The Minister for Defence is the principal minister responsible for the organisation, implementation, and formulation of government policy in defence and military matters for the Australian Government. The individual who holds this office directs the government’s approach to such matters through the Australian Defence Organisation and, by extension, the Department of Defence and the Australian Defence Force. The office of the Minister for Defence, like all Cabinet positions, is not referenced in the Constitution of Australia but rather exists through convention and the prerogative of the Governor-General to appoint ministers of state.

As the Minister for Defence is responsible for the executive management of Australia's defence and military forces and the portfolio's accountability to the Parliament, the Secretary of Defence is required under section 63(1) of the Public Service Act 1999 and the Requirements for Annual Reports from the Parliamentary Joint Committee on Public Accounts and Audit to submit a report to the responsible ministers on the activities of the Department of Defence after the end of each financial year for presentation to the Parliament.
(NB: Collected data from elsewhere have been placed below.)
Lemma up_rows_yield `{BuildProfile} {E} lut r c up accs : lut_ok lut -> layer_ok r c up ->
  zlen accs = r -> Forall is_i16 accs ->
  yields (fun s => omap_acc (@up_row E _ lut up) s (enumerate accs)) (map (gelu_row lut up) (enumerate accs))
  /\ Forall is_byte (map (gelu_row lut up) (enumerate accs)).
Proof.
  intros Hlut Hup Hlen Ha. rewrite Forall_forall in Ha.
  assert (Hin : forall i a, (i, a) ∈ enumerate accs -> 0 <= i < r /\ is_i16 a).
  { intros i a [Hi Hl]%enumerate_elem. split; [lia|]. apply Ha. by eapply list_elem_of_lookup_2. }
  split.
  - apply omap_acc_yields, Forall_forall. intros [i a] [Hi Hi16]%Hin s. unfold up_row. cbn [fst snd].
    destruct (layer_scale_total Hup (E := E) i Hi) as [-> Hsc]. cbn [obind].
    destruct (int_scale_to_grid_yields (E := E) a _ Hsc Hi16 s) as [s1 ->]. cbn [obind].
    pose proof (grid_value_range (lscale up i) a).
    rewrite ichk_fits by (unfold I32, QMAX; lia). cbn [obind].
    destruct (gelu_value_total (E := E) lut (grid_value (lscale up i) a) Hlut ltac:(lia)) as [-> _].
    by eexists.
  - apply List.Forall_map, Forall_forall. intros [i a] _. unfold gelu_row.
    apply (gelu_value_total (E := unit)), grid_value_range. done.
Qed.

Lemma down_rows_yield `{BuildProfile} {E} r c down xs accs : layer_ok r c down ->
  zlen xs = r -> zlen accs = r -> Forall is_i16 xs -> Forall is_i16 accs ->
  yields (fun s => omap_acc (@down_row E _ down) s (enumerate (zip xs accs)))
         (map (residual_row down) (enumerate (zip xs accs))).
Proof.
  intros Hd Hx Ha Hxs Has. apply omap_acc_yields, Forall_forall. intros [i [x a]] [Hi Hl]%enumerate_elem s.
  apply lookup_zip_with_Some in Hl as (x' & a' & [= <- <-] & Hxl & Hal).
  rewrite Forall_forall in Hxs, Has. apply list_elem_of_lookup_2, Hxs in Hxl.
  apply list_elem_of_lookup_2, Has in Hal.
  assert (0 <= i < r) by (unfold zlen in *; rewrite length_zip_with in Hi; lia).
  unfold down_row. destruct (layer_scale_total Hd (E := E) i) as [-> Hsc]; [done|]. cbn [obind].
  destruct (int_down_delta_yields (E := E) a _ Hsc Hal s) as [s1 ->]. cbn [obind].
  pose proof (delta_value_range (lscale down i) a). unfold is_i16 in Hxl.
  rewrite ichk_fits by (unfold I32; lia). cbn [obind]. by eexists.
Qed.

Lemma residual_rows_i16 down rows : Forall is_i16 (map (residual_row down) rows).
Proof.
  apply List.Forall_map, Forall_forall. intros row _. unfold residual_row, is_i16.
  pose proof (as_signed_range I16 (row.2.1 + delta_value (lscale down row.1) row.2.2) ltac:(done)).
  unfold I16 in *. simpl in *. lia.
Qed.

Definition block_ok (b : LoweredLayer * LoweredLayer) : Prop :=
  lowered_ok D_FF D_MODEL b.1 /\ lowered_ok D_MODEL D_FF b.2.

(** A residual vector. *)
Definition lanes_ok (x : list Z) : Prop := zlen x = D_MODEL /\ Forall is_i16 x.

Lemma matvec_zlen r c l act : layer_ok r c l -> 0 <= r -> zlen (matvec l act) = r.
Proof.
  intros Hl Hr. unfold matvec, zlen. rewrite length_map, zrange_length, (lo_rows _ _ _ Hl). lia.
Qed.

Lemma ffn_block_yields `{BuildProfile} {E} lut b x : lut_ok lut -> block_ok b -> lanes_ok x ->
  yields (@ffn_block E _ lut b x) (ideal_block lut (ll_layer b.1) (ll_layer b.2) x)
  /\ lanes_ok (bt_residual (ideal_block lut (ll_layer b.1) (ll_layer b.2) x)).
Proof.
  intros Hlut [Hup Hdown] [Hx Hx16]. destruct b as [up down]. cbn [fst snd] in *.
  pose proof (norm_quant_range D_MODEL x ltac:(done)) as Hq.
  destruct (act_bytes_total (E := E) _ Hq) as [Hact Hbytes]. fold (norm_act D_MODEL x) in *.
  assert (Hna : zlen (norm_act D_MODEL x) = D_MODEL).
  { unfold norm_act, norm_quant, zlen in *. by rewrite !length_map. }
  pose proof (matvec_i16 _ _ _ _ (lw_layer _ _ _ Hup) ltac:(done) Hna Hbytes) as Hup16.
  pose proof (matvec_zlen _ _ _ (norm_act D_MODEL x) (lw_layer _ _ _ Hup) ltac:(done)) as Hul.
  destruct (up_rows_yield (E := E) lut _ _ _ _ Hlut (lw_layer _ _ _ Hup) Hul Hup16) as [Hgelu Hgb].
  set (g := map (gelu_row lut (ll_layer up)) (enumerate (matvec (ll_layer up) (norm_act D_MODEL x)))) in *.
  assert (Hgl : zlen g = D_FF).
  { unfold g, zlen in *. by rewrite length_map, enumerate_length. }
  pose proof (matvec_i16 _ _ _ _ (lw_layer _ _ _ Hdown) ltac:(done) Hgl Hgb) as Hd16.
  pose proof (matvec_zlen _ _ _ g (lw_layer _ _ _ Hdown) ltac:(done)) as Hdl.
  pose proof (down_rows_yield (E := E) _ _ _ x _ (lw_layer _ _ _ Hdown) Hx Hdl Hx16 Hd16) as Hres.
  split.
  - intros s. unfold ffn_block. destruct (int_norm_quant_yields (E := E) x Hx Hx16 s) as [s1 ->].
    cbn [obind]. rewrite Hact. cbn [obind].
    destruct (int_matvec_yields (E := E) _ _ _ _ Hup ltac:(done) ltac:(done) Hna Hbytes Hup16 s1) as [s2 ->].
    cbn [obind]. destruct (Hgelu s2) as [s3 ->]. cbn [obind].
    destruct (int_matvec_yields (E := E) _ _ _ _ Hdown ltac:(done) ltac:(done) Hgl Hgb Hd16 s3) as [s4 ->].
    cbn [obind]. destruct (Hres s4) as [s5 ->]. cbn [obind]. by eexists.
  - split; [|apply residual_rows_i16]. unfold ideal_block. cbn [bt_residual]. fold g.
    unfold zlen in *. rewrite length_map, enumerate_length, length_zip_with. lia.
Qed.

(** ** The whole pass *)

Record model_ok (m : IntLoweredModel) : Prop := {
  mo_emb_len : zlen (im_emb_resid m) = VOCAB * D_MODEL;
  mo_emb : Forall is_i16 (im_emb_resid m);
  mo_head_len : zlen (im_head_i8 m) = VOCAB * D_MODEL;
  mo_head : Forall (fun e => - 127 <= e <= 127) (im_head_i8 m);
  mo_lut : lut_ok (im_gelu_lut m);
  mo_blocks_len : zlen (im_blocks m) = N_BLOCKS;
  mo_blocks : Forall block_ok (im_blocks m);
}.

(** Row [i] of a [d]-column table. *)
Definition table_row {A} (table : list A) (d i : Z) : list A :=
  take (Z.to_nat d) (drop (Z.to_nat (i * d)) table).

Lemma table_row_total {E A} (P : A -> Prop) table n d i : zlen table = n * d -> 0 <= d -> 0 <= i < n ->
  Forall P table ->
  @slice E A table (i * d) (i * d + d) = Ok (table_row table d i)
  /\ zlen (table_row table d i) = d /\ Forall P (table_row table d i).
Proof.
  intros Hl Hd Hi HP. split_and!.
  - unfold slice, table_row. rewrite !(proj2 (Z.leb_le _ _)) by nia. cbn [andb].
    by rewrite Z.add_simpl_l.
  - unfold table_row, zlen in *. rewrite length_take, length_drop. nia.
  - by apply Forall_take, Forall_drop.
Qed.

Definition ideal_blocks (m : IntLoweredModel) (x : list Z) : list BlockTrace * list Z :=
  foldl (fun '(ts, x) b =>
           let t := ideal_block (im_gelu_lut m) (ll_layer b.1) (ll_layer b.2) x in
           (ts ++ [t], bt_residual t)) ([], x) (im_blocks m).

Definition ideal_logits (m : IntLoweredModel) (q : list Z) : list Z :=
  map (fun byte => zsum (map (fun qe => qe.1 * qe.2) (zip q (table_row (im_head_i8 m) D_MODEL byte))))
    (zrange VOCAB).

(** The residual stream after the blocks for one input byte. *)
Definition ideal_residual (m : IntLoweredModel) (prev : Z) : list Z :=
  (ideal_blocks m (table_row (im_emb_resid m) D_MODEL prev)).2.

Lemma ffn_blocks_yield `{BuildProfile} {E} lut bs : lut_ok lut -> Forall block_ok bs -> forall x ts0,
  lanes_ok x ->
  exists ts x', foldl (fun '(ts, x) b =>
      let t := ideal_block lut (ll_layer b.1) (ll_layer b.2) x in (ts ++ [t], bt_residual t))
      (ts0, x) bs = (ts0 ++ ts, x')
  /\ yields (@ffn_blocks E _ lut bs x) (ts, x') /\ lanes_ok x' /\ length ts = length bs.
Proof.
  intros Hlut Hbs. induction Hbs as [|b bs Hb _ IH]; intros x ts0 Hx.
  - exists [], x. cbn [foldl]. rewrite app_nil_r. split_and!; [done | intros s; by eexists | done | done].
  - destruct (ffn_block_yields (E := E) lut b x Hlut Hb Hx) as [Hy Hl]. cbn [foldl].
    set (t := ideal_block lut (ll_layer b.1) (ll_layer b.2) x) in *.
    destruct (IH (bt_residual t) (ts0 ++ [t]) Hl) as (ts & x' & Hfold & Hys & Hl' & Hlen).
    exists (t :: ts), x'. split_and!.
    + etransitivity; [exact Hfold|]. by rewrite <- app_assoc.
    + intros s. cbn [ffn_blocks]. destruct (Hy s) as [s1 ->]. cbn [obind].
      destruct (Hys s1) as [s2 ->]. cbn [obind]. by eexists.
    + exact Hl'.
    + simpl. by rewrite Hlen.
Qed.

Lemma argmax_from_first l : forall done_ am best, first_max done_ am best ->
  exists i v, first_max (done_ ++ l) i v
    /\ argmax_from (zlen done_) best (Z.of_nat am) l = Z.of_nat i.
Proof.
  induction l as [|w l IH]; intros dn am best Hm; cbn [argmax_from].
  - exists am, best. by rewrite app_nil_r.
  - assert (Hz : zlen (dn ++ [w]) = zlen dn + 1) by (unfold zlen; rewrite length_app; simpl; lia).
    replace (dn ++ w :: l) with ((dn ++ [w]) ++ l) by by rewrite <- app_assoc.
    rewrite <- Hz. destruct (Z.ltb_spec best w) as [Hlt|Hge].
    + unfold zlen at 2. apply (IH _ (length dn) w). by eapply first_max_snoc.
    + apply IH, first_max_app; [done|]. by repeat constructor.
Qed.

Lemma argmax_of_first {E} l : l <> [] -> exists i v, first_max l i v /\ @argmax_of E l = Ok (Z.of_nat i).
Proof.
  destruct l as [|w l]; [done|]. intros _. cbn [argmax_of].
  destruct (argmax_from_first l [w] 0 w) as (i & v & Hm & Ha).
  - constructor; [done| |lia]. intros [|j] u Hj; [by injection Hj as <- | done].
  - exists i, v. split; [exact Hm|]. f_equal. exact Ha.
Qed.

(** A dot product with the quantized head. *)
Lemma head_dot_total {E} q row : Forall (fun q => - 127 <= q <= 127) q ->
  Forall (fun e => - 127 <= e <= 127) row -> zlen row <= 65535 ->
  @dot_i32 E 0 q row = Ok (zsum (map (fun qe => qe.1 * qe.2) (zip q row)))
  /\ Z.abs (zsum (map (fun qe => qe.1 * qe.2) (zip q row))) <= 16129 * zlen row.
Proof.
  intros Hq Hr Hlen. rewrite Forall_forall in Hq, Hr.
  assert (Hp : Forall (fun qe => Z.abs (qe.1 * qe.2) <= 16129) (zip q row)).
  { apply Forall_forall. intros [a b] Hin. specialize (Hq a (elem_of_zip_l _ _ _ _ Hin)).
    specialize (Hr b (elem_of_zip_r _ _ _ _ Hin)). cbn [fst snd]. cbv beta in *.
    rewrite Z.abs_mul. nia. }
  assert (Hzl : zlen (zip q row) <= zlen row) by (unfold zlen; rewrite length_zip_with; lia).
  pose proof (zlen_nonneg (zip q row)). split.
  - rewrite (dot_i32_total 16129); [by rewrite Z.add_0_l | unfold I32; lia | done | unfold I32; simpl; lia].
  - apply (proj2 (List.Forall_map _ (fun x => Z.abs x <= 16129) _)) in Hp.
    apply zsum_bound in Hp. unfold zlen in *. rewrite length_map in Hp. lia.
Qed.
It is one of only four ministerial positions (along with Prime Minister, Attorney-General and Treasurer) that have existed since Federation.

Defence policy
The primary function of the Minister for Defence is to direct the formulation of the government's defence policy relating to the universal conduct of any entity of the Australian Government, or working on behalf of the Australian Government, and the agencies and personnel of the Australian Defence Organisation as a whole. The Australian Government operates three principal entities responsible for creating and maintaining defence policy within the 'Defence' superstructure: the Air Power Development Centre, Australian Strategic Policy Institute, and Sea Power Centre - Australia. Additionally, the Australian Government, often at the direct request of the Prime Minister, will expend extensive introspective resources for the publication of Defence white papers so as to assess the current extent of Australia's defence capabilities and infrastructure and investigate the best manner of improving Defence in such a way that will positively inform the government's policy.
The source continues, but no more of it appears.